=== Records shown ===

(** Three changes of the table: a job enters, a job is finished, and a job leaves. *)
Lemma job_enters s i slot frame ws : jobs_ok s -> job_used s !! i = Some false -> 0 < slot < MAX_SLOTS -> ~ reserved s slot ->
  busy_ok (set_busy ws s) -> (forall k, has ws k <-> k = slot \/ reserved s k) ->
  let s' := cell i true (slot, frame) (mkJob slot frame (Errno 0) false) (set_busy ws s) in
  jobs_ok s' /\ flying s' ≡ₚ (slot, frame) :: flying s /\ ready s' ≡ₚ ready s.
Proof.
  intros Hs Hu Hr Hn Hb Hw s'. destruct (jobs_entry s i Hs) as (u & m & j & Hu' & Hm & Hj); [rewrite <- (jo_used _ Hs); by eapply lookup_lt_Some|].
  simplify_eq. pose proof (cell_flying i true (slot, frame) (mkJob slot frame (Errno 0) false) (set_busy ws s) _ _ Hu Hm) as Hf.
  pose proof (cell_ready i true (slot, frame) (mkJob slot frame (Errno 0) false) (set_busy ws s) _ _ Hu Hj) as Hrd.
  fold s' in Hf, Hrd. change (flying (set_busy ws s)) with (flying s) in Hf. change (ready (set_busy ws s)) with (ready s) in Hrd.
  cbn in Hf, Hrd. split; [|done]. destruct Hs as [H1 H2 H3 H4 H5 H6 H7]. split; subst s'; simpl; rewrite ?length_insert; try done.
  - intros k jk. destruct (decide (k = i)) as [->|Hk].
    + intros _ Hl. rewrite list_lookup_insert_eq in Hl by (by eapply lookup_lt_Some). simplify_eq. simpl.
      by rewrite list_lookup_insert_eq by (by eapply lookup_lt_Some).
    + rewrite !list_lookup_insert_ne by done. apply H5.
  - rewrite Hf. simpl. constructor; [|done]. intros Hin. by apply H7 in Hin as [_ ?].
  - intros k. rewrite Hf. simpl. intros [->|Hin]%elem_of_cons; (split; [|apply Hw]); [done|by left|by apply H7|right; by apply H7].
Qed.
Lemma job_finished s i j r : jobs_ok s -> job_used s !! i = Some true -> job_states s !! i = Some j -> job_completed j = false ->
  let s' := mkJobs (slot_busy s) (job_used s) (job_meta s) (<[i := finish r j]> (job_states s)) in
  jobs_ok s' /\ flying s' = flying s /\ ready s' ≡ₚ (job_slot j, job_frame j, errno_of_job (finish r j)) :: ready s.
Proof.
  intros Hs Hu Hj Hc s'. pose proof (jo_same _ Hs _ _ Hu Hj) as Hm.
  pose proof (cell_ready i true (job_slot j, job_frame j) (finish r j) s _ _ Hu Hj) as Hrd.
  unfold cell in Hrd. rewrite !list_insert_id in Hrd by done. fold s' in Hrd. unfold ready_at in Hrd. simpl in Hrd. rewrite Hc in Hrd. simpl in Hrd.
  split; [|done]. destruct Hs as [H1 H2 H3 H4 H5 H6 H7]. split; subst s'; simpl; rewrite ?length_insert; try done.
  intros k jk Hk. destruct (decide (k = i)) as [->|Hne]; [|by rewrite list_lookup_insert_ne by done; apply H5].
  rewrite list_lookup_insert_eq by (by eapply lookup_lt_Some). intros [= <-]. done.
Qed.
Lemma job_leaves s i j j' ws : jobs_ok s -> job_used s !! i = Some true -> job_states s !! i = Some j ->
  busy_ok (set_busy ws s) -> (forall k, has ws k <-> k ≠ job_slot j /\ reserved s k) ->
  let s' := cell i false (0, 0) j' (set_busy ws s) in
  jobs_ok s' /\ flying s ≡ₚ (job_slot j, job_frame j) :: flying s' /\ ready s ≡ₚ option_list (ready_at (true, j)) ++ ready s'.
Proof.
  intros Hs Hu Hj Hb Hw s'. pose proof (jo_same _ Hs _ _ Hu Hj) as Hm.
  pose proof (cell_flying i false (0, 0) j' (set_busy ws s) _ _ Hu Hm) as Hf.
  pose proof (cell_ready i false (0, 0) j' (set_busy ws s) _ _ Hu Hj) as Hrd.
  fold s' in Hf, Hrd. change (flying (set_busy ws s)) with (flying s) in Hf. change (ready (set_busy ws s)) with (ready s) in Hrd.
  split; [|by split; symmetry]. cbn in Hf. destruct Hs as [H1 H2 H3 H4 H5 H6 H7].
  assert (Hnd : NoDup (job_slot j :: (flying s').*1)) by (change (NoDup (((job_slot j, job_frame j) :: flying s').*1)); by rewrite Hf).
  apply NoDup_cons in Hnd as [Hni Hnd]. split; try done; try (subst s'; simpl; by rewrite ?length_insert).
  - intros k jk. subst s'. simpl. destruct (decide (k = i)) as [->|Hne].
    + by rewrite list_lookup_insert_eq by (by eapply lookup_lt_Some).
    + rewrite !list_lookup_insert_ne by done. apply H5.
  - intros k Hk. destruct (H7 k) as [Hr Hres]; [rewrite <- Hf; simpl; by right|]. split; [done|]. apply Hw. split; [|done]. by intros ->.
Qed.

===

▸ **Your objective**
From the opening line of the data above, please print each line as written up to and including the line that contains "intros Hs Hu Hr", and nothing more.

▸ **Response to the exercise**
(** Three changes of the table: a job enters, a job is finished, and a job leaves. *)
Lemma job_enters s i slot frame ws : jobs_ok s -> job_used s !! i = Some false -> 0 < slot < MAX_SLOTS -> ~ reserved s slot ->
  busy_ok (set_busy ws s) -> (forall k, has ws k <-> k = slot \/ reserved s k) ->
  let s' := cell i true (slot, frame) (mkJob slot frame (Errno 0) false) (set_busy ws s) in
  jobs_ok s' /\ flying s' ≡ₚ (slot, frame) :: flying s /\ ready s' ≡ₚ ready s.
Proof.
  intros Hs Hu Hr Hn Hb Hw s'. destruct (jobs_entry s i Hs) as (u & m & j & Hu' & Hm & Hj); [rewrite <- (jo_used _ Hs); by eapply lookup_lt_Some|].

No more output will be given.